Há também um outro aspecto, tão importante quanto o desportivo financeiro: o comercial e mercadológico. Vivemos a era do marketing digital, com conteúdo e ofertas geradas de forma cada vez mais personalizada. O foco passou a ser não só o cliente, mas a sua rede de conexão que pode ser atingida a partir deste.
Influenciar, engajar, customizar, conectar e tornar o cliente um fiel defensor de sua marca são etapas importantes na construção desta relação. Clientes cada vez mais exigentes, que acessam apenas seus conteúdos prediletos ao seu tempo e hora, mudaram drasticamente o fluxo do marketing e da propaganda. Personas retratam perfis de consumo e podem ser rapidamente redefinidas e criadas a partir dos resultados obtidos com pesquisas e campanhas.
A tecnologia de hoje nos permite criar ecossistemas de relacionamento e consumo com os clientes, sempre de forma inteligente, personalizada, customizável e com custo bem inferior aos padrões de investimento em marketing do início deste século.
Todos os clientes são fãs, mas nem todos os fãs são clientes. Ser dono de um clube de futebol significa ter a oportunidade imediata de se aproximar de milhares de fãs e torcedores, que poderão se transformar não só em clientes fiéis, mas conectá-los ao ecossistema da sua empresa. A partir da estruturação deste ambiente, com inteligência no uso das diferentes soluções tecnológicas, eles podem consumir e se relacionar também com os patrocinadores e outras marcas interessadas em ofertar produtos e serviços.
Imagine conectar diferentes empresas aos fãs de seu clube e engajá-los de forma divertida e inteligente, utilizando o futebol como tema. Isso pode ser feito com premiações inovadoras para incentivar os fãs a participarem cada vez mais, deixando suas informações, gostos e preferências registradas através de pesquisas rápidas on-line, que geram cada vez mais dados interessantes, permitindo uma segmentação mais assertiva em torno de temas relevantes para cada um.

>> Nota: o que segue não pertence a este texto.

Lemma buildController_export_missing (folderName : string)
    (entries : list (string * node)) (controllerData : list (string * controller))
    (apiPath : string) (st : state) :
  require entries (upperCaseFirst (camelCase folderName) ++ "Controller" ++ ".ts")
  = Some controllerData ->
  assoc (upperCaseFirst (camelCase folderName) ++ "Controller") controllerData = None ->
  buildController snakeCase camelCase upperCaseFirst folderName (Dir entries) apiPath st
  = (inr (TypeError "controllerData[className] is not a constructor"), st).
Proof.
  intros Hreq Hnew. cbn [buildController].
  rewrite append_assoc. cbn [append] in Hreq |- *. now rewrite Hreq, Hnew.
Qed.

(** The three ways a folder is built. *)
Lemma buildController_cases (folderName : string) (entries : list (string * node))
    (apiPath : string) :
  (require entries (upperCaseFirst (camelCase folderName) ++ "Controller" ++ ".ts")
   = None
   /\ buildController snakeCase camelCase upperCaseFirst folderName (Dir entries) apiPath
      = buildFolders snakeCase camelCase upperCaseFirst entries
          (apiPath ++ "/" ++ folderName))
  \/ (exists controllerData,
        require entries (upperCaseFirst (camelCase folderName) ++ "Controller" ++ ".ts")
        = Some controllerData
        /\ assoc (upperCaseFirst (camelCase folderName) ++ "Controller") controllerData
           = None
        /\ forall st,
             buildController snakeCase camelCase upperCaseFirst folderName
               (Dir entries) apiPath st
             = (inr (TypeError "controllerData[className] is not a constructor"), st))
  \/ (exists controllerData c,
        require entries (upperCaseFirst (camelCase folderName) ++ "Controller" ++ ".ts")
        = Some controllerData
        /\ assoc (upperCaseFirst (camelCase folderName) ++ "Controller") controllerData
           = Some c
        /\ buildController snakeCase camelCase upperCaseFirst folderName
             (Dir entries) apiPath
           = buildControllerRoutes snakeCase camelCase c folderName
               (apiPath ++ "/" ++ folderName)).
Proof.
  destruct (require entries
              (upperCaseFirst (camelCase folderName) ++ "Controller" ++ ".ts"))
    as [controllerData|] eqn:Hreq.
  - destruct (assoc (upperCaseFirst (camelCase folderName) ++ "Controller")
                controllerData) as [c|] eqn:Hnew.
    + right. right. exists controllerData, c. repeat split; try assumption.
      apply (buildController_loaded folderName entries controllerData c apiPath);
        [now rewrite append_assoc | exact Hnew].
    + right. left. exists controllerData. repeat split; try assumption.
      intros st.
      apply (buildController_export_missing folderName entries controllerData);
        assumption.
  - left. split; [reflexivity|]. now apply buildController_unloadable.
Qed.

(** A folder and everything below it only add routes, all of them below
    the path of the folder. *)
Lemma buildController_extends (source : node) :
  forall folderName apiPath st,
    extends (below (apiPath ++ "/" ++ folderName)) st
      (snd (buildController snakeCase camelCase upperCaseFirst folderName source
              apiPath st)).
Proof.
  induction source as [exports|entries IH|exports code] using node_induction;
    intros folderName apiPath st; [apply extends_refl| |apply extends_refl].
  - destruct (buildController_cases folderName entries apiPath)
      as [(_ & ->)|[(d & _ & _ & ->)|(d & c & _ & _ & ->)]].
    + generalize (apiPath ++ "/" ++ folderName)%string. intros p. revert st.
      induction IH as [|[name child] rest Hchild _ IHrest]; intros st;
        cbn [buildFolders].
      * apply extends_refl.
      * destruct (isFile child); [apply IHrest|].
        apply extends_bind; [|intros _ st1; apply IHrest].
        eapply extends_weaken; [|apply Hchild].
        intros r. apply below_deeper.
    + apply extends_refl.
    + eapply extends_weaken; [|apply buildControllerRoutes_extends].
      now intros r [H _].
Qed.

Lemma buildFolders_extends (entries : list (string * node)) (apiPath : string) :
  forall st,
    extends (below (apiPath ++ "/")) st
      (snd (buildFolders snakeCase camelCase upperCaseFirst entries apiPath st)).
Proof.
  induction entries as [|[name child] rest IH]; intros st; cbn [buildFolders].
  - apply extends_refl.
  - destruct (isFile child); [apply IH|].
    apply extends_bind; [|intros _ st1; apply IH].
    eapply extends_weaken; [|apply buildController_extends].
    intros r H. apply (below_deeper (apiPath ++ "/") name).
    now rewrite append_assoc.
Qed.


(** X1. Building a folder never removes, reorders or changes a route the
    router already has and never touches the middleware table, also when it
    stops with a throw; every route it adds is under one of the verbs get,
    post, put, patch, delete, at a path that starts with the API path
    followed by the folder name. *)
Theorem folder_routes_are_added_below_its_path (source : node)
    (folderName apiPath : string) (st : state) :
  let st' :=
    snd (buildController snakeCase camelCase upperCaseFirst folderName source
           apiPath st) in
  middlewaresMapped st' = middlewaresMapped st
  /\ exists added,
      routes st' = routes st ++ added
      /\ forall r, In r added ->
           In (verb r) ["get"; "post"; "put"; "patch"; "delete"]
           /\ String.prefix (apiPath ++ "/" ++ folderName) (path r) = true.
Proof.
  destruct (buildController_extends source folderName apiPath st)
    as (Hm & added & Hr & Hall).
  split; [exact Hm|]. exists added. split; [exact Hr|].
  intros r Hin. exact (proj1 (Forall_forall _ _) Hall r Hin).
Qed.

(** X3. A folder that holds plain files only is listed without a throw and
    leaves the router and the middleware table as they are. *)
Theorem folder_of_files_registers_nothing (entries : list (string * node))
    (apiPath : string) (st : state) :
  Forall (fun entry => isFile (snd entry) = true) entries ->
  buildSubFolderRoutes snakeCase camelCase upperCaseFirst (Dir entries) apiPath st
  = (inl tt, st).
Proof.
  intros H. cbn [buildSubFolderRoutes].
  induction H as [|[name child] rest Hfile _ IH]; cbn [buildFolders].
  - reflexivity.
  - cbn [snd] in Hfile. now rewrite Hfile.
Qed.

Lemma methodNames_spec (c : controller) (methodName : string) :
  In methodName (methodNames c)
  <-> In methodName (keys c)
      /\ ~ In methodName ignoredKeys
      /\ is_function (get (VObj c) methodName) = true.
Proof.
  unfold methodNames. rewrite filter_In, andb_true_iff, negb_true_iff.
  unfold typeof_is_FUNCTION.
  pose proof (mem_In methodName ignoredKeys) as I.
  destruct (mem methodName ignoredKeys); split; intros (H1 & H2 & H3);
    repeat split; try assumption; try discriminate.
  - elim H2. now apply I.
  - intros H. apply I in H. discriminate H.
Qed.
(** * Drossel-Schwabl forest fire model with fire-cluster tracking

    Shallow embedding of [ForestFireModel] from
    [src/drossel-schwabl_forest_fire_model.py] and proofs about its
    cluster bookkeeping.

    Modelling conventions.
    - A numpy [N x N] array is a list of rows ([ndarray]); every vectorised
      numpy expression is embedded by its element-wise meaning, rebuilt
      with [build] over the index range of the grid.
    - numpy integers are modelled by [Z]; the 64-bit range of [dtype=int]
      is never approached by a cluster counter that grows by at most
      [N * N] per step, and is not modelled.
    - [np.random.random(shape)] is an input of the function that calls it:
      an array of rationals (every finite float is a rational, and the only
      use of a draw is the comparison [draw < p]).
    - Python dictionaries are [gmap]s, Python sets are [gset]s, and a loop
      over a set or dictionary is a fold over its elements.
    - [collections.deque(maxlen=...)] is a record of its bound and items. *)

From Stdlib Require Import ZArith QArith List Lia Sorted.
From stdpp Require Import gmap list fin_maps fin_sets strings.

Local Open Scope Z_scope.

(** ** numpy arrays *)

Definition ndarray (A : Type) : Type := list (list A).

Definition build {A : Type} (n : nat) (f : nat -> nat -> A) : ndarray A :=
  List.map (fun i => List.map (fun j => f i j) (seq 0 n)) (seq 0 n).

Definition get {A : Type} (d : A) (a : ndarray A) (i j : nat) : A :=
  nth j (nth i a nil) d.

Definition getb : ndarray bool -> nat -> nat -> bool := get false.
Definition getz : ndarray Z -> nat -> nat -> Z := get 0.
Definition getq : ndarray Q -> nat -> nat -> Q := get 0%Q.

(** The index pairs of an [n x n] array in C (row-major) order. *)
Definition cells (n : nat) : list (nat * nat) :=
  list_prod (seq 0 n) (seq 0 n).

(** [a == v] *)
Definition np_eq (n : nat) (a : ndarray Z) (v : Z) : ndarray bool :=
  build n (fun i j => getz a i j =? v).

(** [a > v] *)
Definition np_gt (n : nat) (a : ndarray Z) (v : Z) : ndarray bool :=
  build n (fun i j => v <? getz a i j).

Definition Qltb (x y : Q) : bool := negb (Qle_bool y x).

(** [r < p] for an array of draws [r] and a scalar [p] *)
Definition np_lt (n : nat) (r : ndarray Q) (p : Q) : ndarray bool :=
  build n (fun i j => Qltb (getq r i j) p).

(** [a & b], [a | b], [~a] *)
Definition np_and (n : nat) (a b : ndarray bool) : ndarray bool :=
  build n (fun i j => getb a i j && getb b i j).
Definition np_or (n : nat) (a b : ndarray bool) : ndarray bool :=
  build n (fun i j => getb a i j || getb b i j).
Definition np_not (n : nat) (a : ndarray bool) : ndarray bool :=
  build n (fun i j => negb (getb a i j)).

(** [np.roll(a, s, axis)]: the element at index [k] along the axis moves to
    [(k + s) mod n], so position [k] reads from [(k - s) mod n]. *)
Definition rolled (n : nat) (s : Z) (k : nat) : nat :=
  Z.to_nat ((Z.of_nat k - s) mod Z.of_nat n).

Definition np_roll {A : Type} (d : A) (n : nat) (a : ndarray A) (s : Z)
    (axis : nat) : ndarray A :=
  build n (fun i j =>
    match axis with
    | O => get d a (rolled n s i) j
    | _ => get d a i (rolled n s j)
    end).

(** [np.arange(n)[:, None] < b] and [np.arange(n)[None, :] < b], broadcast
    to the grid; likewise for [>]. *)
Definition rows_lt (n : nat) (b : Z) : ndarray bool :=
  build n (fun i _ => Z.of_nat i <? b).
Definition rows_gt (n : nat) (b : Z) : ndarray bool :=
  build n (fun i _ => b <? Z.of_nat i).
Definition cols_lt (n : nat) (b : Z) : ndarray bool :=
  build n (fun _ j => Z.of_nat j <? b).
Definition cols_gt (n : nat) (b : Z) : ndarray bool :=
  build n (fun _ j => b <? Z.of_nat j).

Os valores dos patrocínios e das parcerias comerciais também podem mudar de patamar na medida em que os patrocinadores passam a ter a oportunidade de desenvolver ações de cross marketing com os fãs do clube patrocinado, tendo como elemento principal de contato a paixão de cada torcedor. No esporte e notadamente no Futebol, o CAC (custo de aquisição do consumidor) tende a ser zero!
Se projetarmos esta visão para um futuro próximo, a partir da construção de um big data, implementação de CRM e funil de vendas no futebol, a definição de uma jornada de consumo do torcedor e clubes de futebol serão uma das mais poderosas forças de venda dentro da indústria de entretenimento, podendo ter ramificações no consumo varejista de qualquer país.
Vamos dar um exemplo. Imaginem que uma Rede Farmacêutica decidisse adquirir no Brasil um clube de aproximadamente 10 MM de torcedores. O clube, após se transformar em SAF, passaria a ter a empresa como acionista majoritária e na estruturação da força de marketing e comercial no clube, vislumbraria de cara o enorme potencial de conversão de torcedores em clientes. Para isso, importante investimento em pessoas e soluções de dados, engajamento e vendas seria fundamental.
Os reflexos deste investimento seriam percebidos não só para a própria empresa, na busca de novos clientes e maiores receitas, mas também para o próprio clube, que com esta base rica de clientes, poderia atrair também as empresas parceiras da farmacêutica, interessadas em Share e maiores receitas. Se torna assim um ciclo virtuoso, onde o clube amplia suas receitas, sua capacidade de reinvestir nas áreas fundamentais visando performance e resultados, colhendo frutos de uma boa gestão.
A empresa ganha na distribuição dos lucros do clube assim como na ampliação de sua base de clientes e da fatia de mercado. É o casamento perfeito.
A riqueza de informações em torno dos clientes e a possibilidade de tornar este relacionamento duradouro torna o clube de futebol uma excelente oportunidade para ampliar mercado, conectar marcas e permite a monetização de diferentes relações a serem estabelecidas. É por isso que eu digo e repito: sua empresa deve comprar um time!